É um filme de guerra, este Uma Guerra Pessoal, de Mathew Heineman, que vai estrear a 22 de novembro. Não é um filme de ação, não é um filme de suspense – a narrativa não vive das personagens conseguirem ou não, através de peripécias sucessivas, escaparem aos perigos dos cenários de guerra – mas dói ainda mais por isso mesmo.
Uma Guerra Pessoal é mais um exemplo da recente tendência da indústria de cinema para os biopics (género que eu, declaro já, muito aprecio quando é bem apurado, de resto tal como na literatura: poucas coisas são mais prazenteiras de ler que a história de uma pessoa do mundo real quando cândida e escrita com talento e empatia). Desta vez a ‘biografada’ é Marie Colvin, a correspondente de guerra do The Sunday Times durante várias décadas.
É um filme de guerra, afinal vemos várias guerras. E vemo-las não através das batalhas e das proezas militares, das vitórias e dos recuos, das rajadas de tiros e das bombas (apesar de também constarem no filme, claro, bombas e tiros, afinal uma guerra não é uma escaramuça com caules de flores). É consideravelmente mais violento: vemos a guerra através dos corpos desfeitos dos civis, do desespero de quem está encurralado no meio de lutas mortíferas, da angústia da mãe que conta como uma filha morreu, da morte de uma criança, da fome e da falta de alimentos e medicamentos (e de médicos) dos civis que vivem debaixo de bombas, da confissão de um violador em massa, das filhas e das viúvas que descobrem as ossadas dos pais e maridos quando se desenterra uma vala comum. Vemos a guerra como Marie Colvin escolhia mostrá-la: as consequências terríveis nos civis. Para Marie Colvin a guerra não era uma abstração de movimentos de exércitos e números de baixas. A jornalista sabia o poder das histórias pessoais – e contava-as para obrigar o mundo a empatizar com o horror da guerra. Também conhecia a obrigação dessa missão nobre de ‘prestar testemunho’, que tantas vezes é a única reparação possível às vítimas: garantir que as suas histórias não são esquecidas, que, pelo contrário, são contadas e tornam-se perenes através da palavra escrita.
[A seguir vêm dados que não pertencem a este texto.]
(* ===== verification/RegDoors.v ===== *)
(** * The doors onto the registry: the /reg mount, sys_registry, key handles

    The second half of kernel/lib/registry.c: [regfs], which presents the tree
    as a file system, and the system call; the write through a handle to a key
    (core/object.c); and [SYS_SET_STYLE] (core/syscall_dispatch.c), which
    publishes the desktop's look in three keys of the system.  User memory is seen through the
    contract of kernel/include/kernel/hal_uaccess.h: a string argument is null,
    unmapped, or a string. *)
From Stdlib Require Import ZArith Lia String.
From stdpp Require Import base numbers list.
From S2P Require Import Prelude CString ProcTab Registry.

Definition VFS_TYPE_FILE : Z := 1.
Definition VFS_TYPE_DIR : Z := 2.
Definition REG_OP_READ : Z := 0.
Definition REG_OP_WRITE : Z := 1.
Definition REG_OP_ENUM : Z := 2.
Definition REG_OP_DEL : Z := 3.

(** ** Paths of the mount *)

Fixpoint skip_slashes (p : str) : str :=
  match p with
  | c :: q => if c =? SLASH then skip_slashes q else p
  | [] => []
  end.

(** [while (p && k + 1 < n)]: each round consumes a byte or a run of slashes. *)
Fixpoint path_loop (fuel : nat) (p key : str) (n : Z) : str :=
  match fuel, p with
  | S m, c :: q =>
    if negb (zlen key + 1 <? n) then key
    else if c =? SLASH then
      let p' := skip_slashes q in
      path_loop m p' (match p' with [] => key | _ => key ++ [DOT] end) n
    else path_loop m q (key ++ [c]) n
  | _, _ => key
  end.

Definition regfs_path_to_key (relpath : str) (n : Z) : str :=
  path_loop (length relpath) (skip_slashes relpath) [] n.

Section doors.
Context (kmalloc_ok : nat -> Z -> bool).

(** The node a mount path names: the root when the key is empty. *)
Definition regfs_node (r : registry) (pth : str) : option path :=
  match regfs_path_to_key pth MAX_KEY_LEN with
  | [] => Some []
  | key => walk_path_find r key
  end.

Definition node_of (r : registry) (q : path) : reg_node :=
  default (empty_node []) (node_at q (reg_root r)).

(** The [vfs_node] filled in: the node ([id]), its type and its size. *)
Record vfs_node := { vn_id : path; vn_type : Z; vn_size : Z }.

Definition regfs_open (r : registry) (pth : str) : Z + vfs_node :=
  match regfs_node r pth with
  | None => inl (- ENOENT)
  | Some q =>
    let n := node_of r q in
    inr {| vn_id := q;
           vn_type := if is_leaf n then VFS_TYPE_FILE else VFS_TYPE_DIR;
           vn_size := if is_leaf n then strlen (value n) else 0 |}
  end.

(** Reads through an open node, which must still be in the tree. *)
Definition regfs_read (r : registry) (vn : vfs_node) (offset size : Z) : Z + str :=
  let n := node_of r (vn_id vn) in
  if negb (is_leaf n) then inl (- EISDIR)
  else
    let vlen := strlen (value n) in
    if vlen <=? offset then inr []
    else
      let avail := vlen - offset in
      let cnt := if size <? avail then size else avail in
      inr (take (Z.to_nat cnt) (drop (Z.to_nat offset) (value n))).

(** The value [regfs_write] stores: the current one padded with spaces up to
    the offset and overlaid with the bytes written. *)
Definition overlay (cur : str) (off : Z) (bytes : list Z) : list Z :=
  let padded := cur ++ replicate (Z.to_nat (off - zlen cur)) SPACE in
  take (Z.to_nat off) padded ++ bytes ++ drop (Z.to_nat (off + zlen bytes)) padded.

Definition regfs_write (r : registry) (pth : str) (offset : Z) (buf : list Z) : registry * Z :=
  match regfs_path_to_key pth MAX_KEY_LEN with
  | [] => (r, - EINVAL)
  | key =>
    if MAX_VAL_LEN - 1 <=? offset then (r, - EINVAL)
    else if negb (registry_key_is_virtual key) && negb (registry_write_allowed r)
    then (r, - EPERM)
    else
      let size := zlen buf in
      let cnt := if MAX_VAL_LEN - 1 <? offset + size then MAX_VAL_LEN - 1 - offset else size in
      let cur := match registry_get r (Some key) MAX_VAL_LEN with inr v => v | inl _ => [] end in
      let val := cstr (overlay cur offset (take (Z.to_nat cnt) buf)) in
      let '(r', rc) := registry_set kmalloc_ok r (Some key) (Some val) (registry_caller_owner r) in
      (r', if rc =? 0 then cnt else rc)
  end.

(** Names of the children, separated by spaces, stopping at the first that
    does not fit. *)
Fixpoint list_names (cs : list reg_node) (size : Z) (out : str) : str :=
  match cs with
  | [] => out
  | c :: rest =>
    if size <? zlen out + strlen (name c) + 2 then out
    else list_names rest size ((if bool_decide (out = []) then out else out ++ [SPACE]) ++ name c)
  end.

Definition regfs_list (r : registry) (pth : str) (size : Z) : Z + str :=
  match regfs_node r pth with
  | None => inl (- ENOENT)
  | Some q => inr (list_names (children (node_of r q)) size [])
  end.

Definition regfs_create (r : registry) (pth : str) (type : Z) : registry * Z :=
  if negb (type =? VFS_TYPE_FILE) then (r, - EINVAL)
  else if negb (registry_write_allowed r) then (r, - EPERM)
  else
    match regfs_path_to_key pth MAX_KEY_LEN with
    | [] => (r, - EINVAL)
    | key => registry_set kmalloc_ok r (Some key) (Some []) (registry_caller_owner r)
    end.

Definition regfs_unlink (r : registry) (pth : str) : registry * Z :=
  if negb (registry_write_allowed r) then (r, - EPERM)
  else
    match regfs_path_to_key pth MAX_KEY_LEN with
    | [] => (r, - EINVAL)
    | key => registry_del r (Some key) (registry_caller_owner r)
    end.

(** ** The system call *)

(** A user pointer to a string. *)
Inductive user_string := UNull | UBad | UStr (s : str).

(** [arch_copy_string_from_user_n]: the bytes copied and whether the source
    was longer; [None] on an unmapped address. *)
Definition copy_string_from_user_n (u : user_string) (max_len : Z) : option (str * bool) :=
  match u with
  | UStr s => Some (take (Z.to_nat (max_len - 1)) s, max_len - 1 <? zlen s)
  | _ => None
  end.

Definition copy_string_from_user (u : user_string) (max_len : Z) : option str :=
  fst <$> copy_string_from_user_n u max_len.

Definition copy_string_from_user_strict (u : user_string) (max_len : Z) : Z + str :=
  match copy_string_from_user_n u max_len with
  | None => inl (-1)
  | Some (_, true) => inl (- E2BIG)
  | Some (s, false) => inr s
  end.

(** What the call does to the user's [value] buffer. *)
Record sys_result := { sys_reg : registry; sys_ret : Z; sys_out : option (list Z) }.

Definition sys_fail (r : registry) (e : Z) : sys_result :=
  {| sys_reg := r; sys_ret := e; sys_out := None |}.

(** REG_OP_ENUM; [out_ok] tells whether [value] may be written. *)
Definition sys_registry_enum (r : registry) (key : user_string) (value_null out_ok : bool)
    (size : Z) : sys_result :=
  if value_null || (size =? 0) then sys_fail r (- EINVAL)
  else
    let run prefix :=
      let cap := if 4096 <? size then 4096 else size in
      let r1 := with_root r (reg_root r) (S (allocs r)) in
      if negb (kmalloc_ok (allocs r) cap) then sys_fail r1 (- ENOMEM)
      else
        match registry_enum r1 prefix cap with
        | inl _ => sys_fail r1 (- EINVAL)
        | inr out =>
          if out_ok
          then {| sys_reg := r1; sys_ret := zlen out;
                  sys_out := Some (take (Z.to_nat (if cap <? zlen out + 1 then cap else zlen out + 1))
                                        (out ++ [0])) |}
          else sys_fail r1 (- EFAULT)
        end in
    match key with
    | UNull => run None
    | _ =>
      match copy_string_from_user key MAX_KEY_LEN with
      | None => sys_fail r (- EFAULT)
      | Some s => run (Some s)
      end
    end.

(** [value] is the source string of a write, [out_ok] whether the buffer of a
    read may be written. *)
Definition sys_registry (r : registry) (op : Z) (key val : user_string) (out_ok : bool) (size : Z)
    : sys_result :=
  if op =? REG_OP_ENUM then
    sys_registry_enum r key (match val with UNull => true | _ => false end) out_ok size
  else
    match copy_string_from_user_strict key MAX_KEY_LEN with
    | inl e => sys_fail r (if e =? - E2BIG then - E2BIG else - EFAULT)
    | inr k =>
      if op =? REG_OP_WRITE then
        match copy_string_from_user_strict val MAX_VAL_LEN with
        | inl e => sys_fail r (if e =? - E2BIG then - E2BIG else - EFAULT)
        | inr v =>
          if negb (registry_key_is_virtual k) && negb (registry_write_allowed r)
          then sys_fail r (- EPERM)
          else let '(r', ret) := registry_set kmalloc_ok r (Some k) (Some v) (registry_caller_owner r) in
               sys_fail r' ret
        end
      else if op =? REG_OP_READ then
        match registry_get r (Some k) MAX_VAL_LEN with
        | inl _ => sys_fail r (- ENOENT)
        | inr v =>
          let copy_len := if size <? strlen v + 1 then size else strlen v + 1 in
          if out_ok
          then {| sys_reg := r; sys_ret := 0; sys_out := Some (take (Z.to_nat copy_len) (v ++ [0])) |}
          else sys_fail r (- EFAULT)
        end
      else if op =? REG_OP_DEL then
        if negb (registry_key_is_virtual k) && negb (registry_write_allowed r)
        then sys_fail r (- EPERM)
        else let '(r', ret) := registry_del r (Some k) (registry_caller_owner r) in sys_fail r' ret
      else sys_fail r (- EINVAL)
    end.

(** ** A handle to a key *)

(** The write of [sys_object_write] through a handle to the key [key]; [ubuf] is
    the user buffer, [None] where it cannot be read. *)
Definition regkey_write (r : registry) (key : str) (ubuf : option (list Z)) (n : Z) : registry * Z :=
  if (n =? 0) || (MAX_VAL_LEN <? n) then (r, - EINVAL)
  else
    let cn := if n <? MAX_VAL_LEN then n else MAX_VAL_LEN - 1 in
    match ubuf with
    | None => (r, - EFAULT)
    | Some b =>
      let '(r, rc) := registry_set kmalloc_ok r (Some key) (Some (cstr (take (Z.to_nat cn) b))) (registry_caller_owner r) in
      (r, if rc =? 0 then n else rc)
    end.

(** ** The look of the desktop *)

Definition os1_style_names : list str := lit <$> ["nexs"; "classic"; "material"; "glass"; "minimal"; "retro"]%string.
Definition os1_theme_names : list str := lit <$> ["light"; "dark"]%string.
Definition os1_bg_names : list str :=
  lit <$> ["black"; "red"; "green"; "yellow"; "blue"; "magenta"; "cyan"; "white"; "gray"; "bred"; "bgreen"; "byellow";
           "bblue"; "bmagenta"; "bcyan"; "bwhite"]%string.

(** One of the three parts of [SYS_SET_STYLE]: the compositor knows the presets
    the names are for ([compositor_set_style] and its two companions), and a
    change it makes is published as the system. *)
Definition publish (key : str) (names : list str) (id : Z) (st : registry * Z) : registry * Z :=
  let '(r, rc) := st in
  if negb (0 <=? id) then (r, rc)
  else
    match names !! Z.to_nat id with
    | None => (r, Z.lor rc (-1))
    | Some name =>
      let '(r, e) := registry_set kmalloc_ok r (Some key) (Some name) 0 in
      (r, if e =? 0 then rc else Z.lor rc (- EIO))
    end.

Definition set_style (r : registry) (style theme bg : Z) : registry * Z :=
  if negb (proc_has_cap (current_process r) CAP_WINDOW) then (r, - EPERM)
  else
    publish (lit "background.name") os1_bg_names bg
      (publish (lit "theme.color") os1_theme_names theme
         (publish (lit "style.name") os1_style_names style (r, 0))).
End doors.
E é um filme de guerra que nos traz a guerra privada, pessoal (daí o título) de Marie Colvin. O stress pós traumático que inevitavelmente veio com a presença em tantos contextos de guerra e com a perda de um olho quando reportava a guerra civil entre o governo do Sri Lanka e os Tigres Tamil. O alcoolismo. As relações amorosas entrecortadas pelas incursões nos cenários de guerra. O vício de voltar para as reportagens de guerra. Os perigos suicidários a que se expunha para obter e contar as histórias.
Marie Colvin obrigava-se a si própria a ver as atrocidades da guerra para que os que não as viam pudessem, sentados nos seus acolhedores sofás europeus e americanos, vê-los através dos olhos e das palavras da jornalista. E pagou (quase de bom grado) o preço que lhe foi pedido por esta exposição às mais negras consequências da natureza humana. Afinal morreu na Síria em 2012, enquanto reportava o cerco de Homs, suspeita-se que deliberadamente targeted pelo exército de Assad.
O filme não deixa de ser um statement político, ainda que não demasiado vincado, contra as atrocidades assinadas por Bashar El-Assad na guerra civil síria. Os opositores mostrados não são extremistas partidários do ISIS ou da Al-Qaeda, apesar de se queixarem a slides tantos de que são assim retratados no Ocidente. Não vou entrar na discussão se a realidade é mais complexa que esta divisão entre Assad-mau e insurgentes-bons, porque o filme vale muito para além disso. De qualquer modo, é também um filme sobre jornalismo, e sobre os efeitos do jornalismo na política (internacional, no caso) e na opinião pública. Os jornalistas certamente verão a obra de Mathew Heineman como algo mais confessional. Tanto assim que a Wisdom Consulting, que organizou a antestreia do filme, convidou vários jornalistas portugueses que já estiveram em cenário de guerra para debater, antes da exibição do filme, tanto as suas visões do jornalismo de guerra como a história de Marie Colvin em Uma Guerra Pessoal.
E, para terminar, realço Rosamund Pike, a Marie Colvin em película, intocável. Sóbria e vulnerável em doses sempre certas, sem uma única vez ceder a histerias lamechas. Uma força da natureza ferida. Stanley Tucci faz uma pequena, mas nunca modesta, aparição. E o argumento, que está soberbo, da autoria de Arash Amel, baseado no artigo de Marie Brenner na Vanity Fair, ‘Marie Colvin’s Private War‘.
É caso para dizer: leia o artigo, veja o filme.